Start of EXCERPTED DATA
Lemma platform_file_witness :
  ∃ imports assigns, NoDup imports ∧ (∀ p, p ∈ imports ↔ p ∈ fst <$> sample_pairs) ∧
    ∀ p, filter (fun x => fst x = p) assigns = filter (fun x => fst x = p) sample_pairs.
Proof.
  assert (Hc : ∀ s : text, concat [s] = s) by (intros s; apply app_nil_r).
  assert (Hp : plain (bytes_of "main")) by (by apply plain_const).
  assert (Hw : Forall well_named sample_pairs) by (repeat constructor; by apply plain_const).
  assert (Hd : Forall (fun x : text * text => dot ∉ fst x) sample_pairs) by (apply (bool_decide_unpack _); vm_compute; exact I).
  destruct (platform_file (fun s => [s]) (fun _ ks => ks) Hc (fun _ _ => reflexivity _) (sample_env "/etc/lc") (fun _ _ => None)
    (bytes_of "generate") (bytes_of "platform") (bytes_of "main") sample_pairs Hp Hw Hd) as (imports & assigns & _ & Himports).
  exists imports, assigns. exact Himports.
Defined.
Lemma dict_keys_update_order (other d : pydict) :
  NoDup (dict_keys other) ->
  dict_keys (dict_update other d)
  = dict_keys d ++ filter (fun k => k ∉ dict_keys d) (dict_keys other).
Proof.
  revert d. induction other as [|[k v] other IH]; intros d Hnd.
  - unfold dict_update, dict_keys. simpl. by rewrite filter_nil, app_nil_r.
  - change (dict_keys ((k, v) :: other)) with (k :: dict_keys other) in *.
    apply NoDup_cons in Hnd as [Hk Hnd].
    change (dict_update ((k, v) :: other) d)
      with (dict_update other (dict_setitem k v d)).
    rewrite (IH _ Hnd), dict_keys_setitem_order, filter_cons.
    destruct (decide (k ∈ dict_keys d)) as [Hin|Hnin].
    + by rewrite decide_False by (intros Hn; by apply Hn).
    + rewrite decide_True by done. rewrite <- app_assoc. simpl. do 2 f_equal.
      apply filter_ext_elem. intros k' Hk'.
      rewrite elem_of_app, list_elem_of_singleton.
      split; [intros Hn Hd; apply Hn; by left|].
      intros Hn [Hd| ->]; [done|]. by apply Hk.
Qed.

Lemma PROFILE_ADDED_KEYS_NoDup : NoDup PROFILE_ADDED_KEYS.
Proof. apply (bool_decide_unpack _). vm_compute. exact I. Qed.

(** X9: after ProfileFormatter.format the message dict holds its former keys
    in their former order, followed by those of created, module, name,
    pathname, process, thread, memory it did not hold yet, in this order. *)
Theorem ProfileFormatter_format_key_order `{Host}
    (h : store) (l ld : loc) (r : LogRecord) (d : pydict) :
  records h !! l = Some r -> msg r = DictRef ld -> dicts h !! ld = Some d ->
  exists md,
    dicts (ProfileFormatter_format l h).2 !! ld = Some md /\
    dict_keys md
    = dict_keys d ++ filter (fun k => k ∉ dict_keys d) PROFILE_ADDED_KEYS.
Proof.
  intros Hl Hmsg Hd. exists (profile_merge r d). split.
  - rewrite (ProfileFormatter_format_dict _ _ _ _ _ Hl Hmsg Hd). simpl.
    apply lookup_insert_eq.
  - rewrite profile_merge_as_update, dict_keys_update_order.
    + by rewrite profile_added_keys.
    + rewrite profile_added_keys. apply PROFILE_ADDED_KEYS_NoDup.
Qed.

Lemma ProfileFormatter_format_key_order_witness :
  let r := example_record (DictRef 1) in
  let d := [(KStr "op", PyStr "index"); (KStr "name", PyStr "mine");
            (KStr "created", PyInt 0)] in
  let h := example_store r d in
  records h !! 1%positive = Some r /\ msg r = DictRef 1 /\
  dicts h !! 1%positive = Some d /\
  exists md,
    dicts (ProfileFormatter_format (H := example_host) 1 h).2 !! 1%positive = Some md /\
    dict_keys md = [KStr "op"; KStr "name"; KStr "created"; KStr "module";
                    KStr "pathname"; KStr "process"; KStr "thread"; KStr "memory"].
Proof.
  do 3 (split; [reflexivity|]).
  exact (ProfileFormatter_format_key_order (H := example_host)
           (example_store (example_record (DictRef 1))
              [(KStr "op", PyStr "index"); (KStr "name", PyStr "mine");
               (KStr "created", PyInt 0)])
           1%positive 1%positive (example_record (DictRef 1)) _
           eq_refl eq_refl eq_refl).
Defined.

(** X10: after ProfileFormatter.format the message dict maps created,
    module, name, pathname, process and thread to the record's attributes and
    memory to used_memory(unit=1), overwriting what the caller had put under
    these names; every other key keeps its value. *)
Theorem ProfileFormatter_format_values `{Host}
    (h : store) (l ld : loc) (r : LogRecord) (d : pydict) :
  records h !! l = Some r -> msg r = DictRef ld -> dicts h !! ld = Some d ->
  exists md,
    dicts (ProfileFormatter_format l h).2 !! ld = Some md /\
    dict_get (KStr "created") md = Some (PyFloat (created r)) /\
    dict_get (KStr "module") md = Some (PyStr (module r)) /\
    dict_get (KStr "name") md = Some (PyStr (name r)) /\
    dict_get (KStr "pathname") md = Some (PyStr (pathname r)) /\
    dict_get (KStr "process") md = Some (PyInt (process r)) /\
    dict_get (KStr "thread") md = Some (PyInt (thread r)) /\
    dict_get (KStr "memory") md = Some (used_memory 1) /\
    (forall k, k ∉ PROFILE_ADDED_KEYS -> dict_get k md = dict_get k d).
Proof.
  intros Hl Hmsg Hd. exists (profile_merge r d). split.
  - rewrite (ProfileFormatter_format_dict _ _ _ _ _ Hl Hmsg Hd). simpl.
    apply lookup_insert_eq.
  - repeat split; try (rewrite profile_merge_get; reflexivity).
    intros k Hk. rewrite profile_merge_get.
    assert (Hne : forall s, s ∈ PROFILE_ADDED -> k <> KStr s).
    { intros s Hs ->. apply Hk. unfold PROFILE_ADDED_KEYS.
      apply list_elem_of_fmap. eauto. }
    rewrite decide_False by (apply Hne; repeat constructor).
    unfold profile_fields. simpl.
    repeat (rewrite decide_False by (apply not_eq_sym, Hne; repeat constructor)).
    done.
Qed.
End of EXCERPTED DATA
_EXERCISE DIRECTIONS_
From the entries above, print the lines beginning at the one with "(** X9: after" and stopping after the one with "by rewrite profile_added_keys.", exactly as written and with nothing else.

_ANSWER BOX_
(** X9: after ProfileFormatter.format the message dict holds its former keys
    in their former order, followed by those of created, module, name,
    pathname, process, thread, memory it did not hold yet, in this order. *)
Theorem ProfileFormatter_format_key_order `{Host}
    (h : store) (l ld : loc) (r : LogRecord) (d : pydict) :
  records h !! l = Some r -> msg r = DictRef ld -> dicts h !! ld = Some d ->
  exists md,
    dicts (ProfileFormatter_format l h).2 !! ld = Some md /\
    dict_keys md
    = dict_keys d ++ filter (fun k => k ∉ dict_keys d) PROFILE_ADDED_KEYS.
Proof.
  intros Hl Hmsg Hd. exists (profile_merge r d). split.
  - rewrite (ProfileFormatter_format_dict _ _ _ _ _ Hl Hmsg Hd). simpl.
    apply lookup_insert_eq.
  - rewrite profile_merge_as_update, dict_keys_update_order.
    + by rewrite profile_added_keys.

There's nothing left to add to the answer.